We’ve used the last two months very productively and taken the opportunity to review all our marketing collateral and reassess the way we work. We’ve invested heavily to ensure all our staff can operate remotely with full access to virtual property tours and video conferencing for clients and applicants.
And we started preparing our offices for re-opening right at the start of lockdown, redesigning layouts to ensure we could operate with social distancing in place and stocking up with face masks, sanitisers and everything else we’d need to protect customers and staff.
Will the luxury property market bounce back quicker, as it did after the global financial crisis, but with lower price points at play?
Most of the sales we deal with are discretionary rather than driven by actual housing needs, though our rental market will be affected by when universities reopen and by levels of recruitment in the financial and business services sectors.
So prime markets have the potential to pick up where they left off, and naturally buyers will be looking to sellers for an incentive to move quickly which could take the form of bigger discounts to asking price.
Will the UK market, and in particular Prime Central London (PCL), remain attractive to overseas investors despite Britain being the second-worst affected country in the world?
London may look more attractive than ever to many overseas investors given its relatively low housing densities and outstanding green space. The same applies to other locations in the UK.
Besides, we’re still a long way from having any consistency in statistical information from different countries on either infection rates or Covid-related deaths and the UK’s response to the pandemic has not been very different from that of any other comparable trading nation.
What is your general makeup of buyers and tenants? Part domestic and part overseas? Exclusively overseas?
Our buyers and tenants pretty much reflect the diversity of a London as a whole, with at least 50% being UK-based, but not necessarily of British origin.
What impact will the extra 2% surcharge on overseas buyers, introduced from April next year, have on the market?
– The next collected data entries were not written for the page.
(** Flash with a record of a program that had another element, a record of an
    older class of [motor], and the label. *)
Definition older_records : list (list byte * Z * saved (T := SerializableHandler)) :=
  [(text_of "gone", 5, Foreign kHeader); (text_of "motor", 6, Foreign kHeader);
   (text_of "id", schema_crc (label new_label), Stored (label new_label))].
Definition older_flash : list byte := image (map saved_entry older_records).

Lemma load_applies_records_witness :
  Load (fresh_device older_flash) 7 =
    Done (put 1 (label new_label) (fresh_device older_flash),
          [Updated (text_of "motor"); Updated (text_of "id")] ++ WriteOK 7) /\
  same_shape (fresh_device older_flash) (put 1 (label new_label) (fresh_device older_flash)).
Proof.
  refine (load_applies_records (fresh_device older_flash) older_records [] 7 _
    (fresh_device_ok _) _).
  - constructor; [|constructor; [|constructor; [|constructor]]];
      (split; [split; vm_compute; reflexivity|]); (split; [split; vm_compute; [discriminate|reflexivity]|]);
      (split; [vm_compute; reflexivity|]).
    + exact I.
    + intros Ec. vm_compute in Ec. discriminate.
    + intros _. exists (label new_label). split; [done|]. by split; [apply label_ok; vm_compute|].
  - by rewrite app_nil_r.
Defined.

Lemma size_is_what_write_programs_witness :
  (exists b, Size saved_device 7 =
     Done (with_buffer b saved_device, [StartWrite 7 (decimal 79 ++ crlf ++ message "OK") Respond])) /\
  exists f' k, Write saved_device 7 = Done (with_flash f' saved_device, WriteOK 7) /\
    zlen (memory f') = 79 + Z.of_nat k /\ zdrop 79 (memory f') = replicate k erased.
Proof.
  refine (size_is_what_write_programs saved_device 7 saved_device_ok _ _); vm_compute; reflexivity.
Defined.

Lemma answers_are_framed_witness :
  (exists b, Schema saved_device (text_of "id") 7 = Done (with_buffer b saved_device,
     [StartWrite 7 (framed (text_of "cschema ") (text_of "id") (schema_of (label new_label))) Respond]) /\
     zlen b = 600) /\
  (exists b, Data saved_device (text_of "id") 7 = Done (with_buffer b saved_device,
     [StartWrite 7 (framed (text_of "cdata ") (text_of "id") (vbytes 7 ++ new_label)) Respond]) /\
     zlen b = 600).
Proof.
  refine (answers_are_framed saved_device (text_of "id") 7 _).
  intros i e E. vm_compute in E. injection E as <- <-.
  split; [by apply (label_ok new_label); vm_compute|].
  split_and!; vm_compute; done.
Defined.

Lemma set_changes_one_element_witness :
  exists s', Command saved_device (text_of "set " ++ text_of "id" ++ text_of "." ++
      text_of "label" ++ text_of " " ++ text_of "unit 3") 7 =
      Done (s', Updated (text_of "id") :: WriteOK 7) /\
    nodes s' = <[1%nat := (text_of "id", with_serializable
      {| serializable := label new_label; enumerate := false |} (label (text_of "unit 3")))]>
      (nodes saved_device) /\
    flash s' = blank /\ output_buffer s' = replicate 600 (byte.of_Z 0).
Proof.
  refine (set_changes_one_element saved_device (text_of "id") (text_of "label") (text_of "unit 3")
    1 {| serializable := label new_label; enumerate := false |} 0 (label (text_of "unit 3")) 7
    _ _ _ _).
  - by repeat constructor.
  - by repeat constructor.
  - vm_compute. reflexivity.
  - vm_compute. reflexivity.
Defined.

Lemma erased_flash_load_undefined_witness :
  Load (fresh_device blank) 7 = Faulted Undefined.
Proof.
  refine (erased_flash_load_undefined (fresh_device blank) 7 (replicate 589 erased) _).
  reflexivity.
Defined.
Will there be a rush of acquisitions before this date?
On past experience, it’s more than likely the surcharge will lead to a spike in sales ahead of the deadline – though an extra 2% in the context of any Covid-related economic slowdown and potential tax hikes around the world is unlikely to deter overseas buyers.
If, as seems highly likely, social distancing and travel restrictions remain in place for at least the rest of the year, how would this affect the luxury second homes market in the UK? Can you get round this with digital means?
In many ways the restrictions on viewing may make our jobs easier as it will force potential buyers to review properties remotely and think harder about their preferences and requirements prior to a physical viewing.
Of course, we’re concerned about travel restrictions and specifically quarantine for overseas buyers. But we’ve always had to fit with the travel plans of our clients, so we’re used to being patient.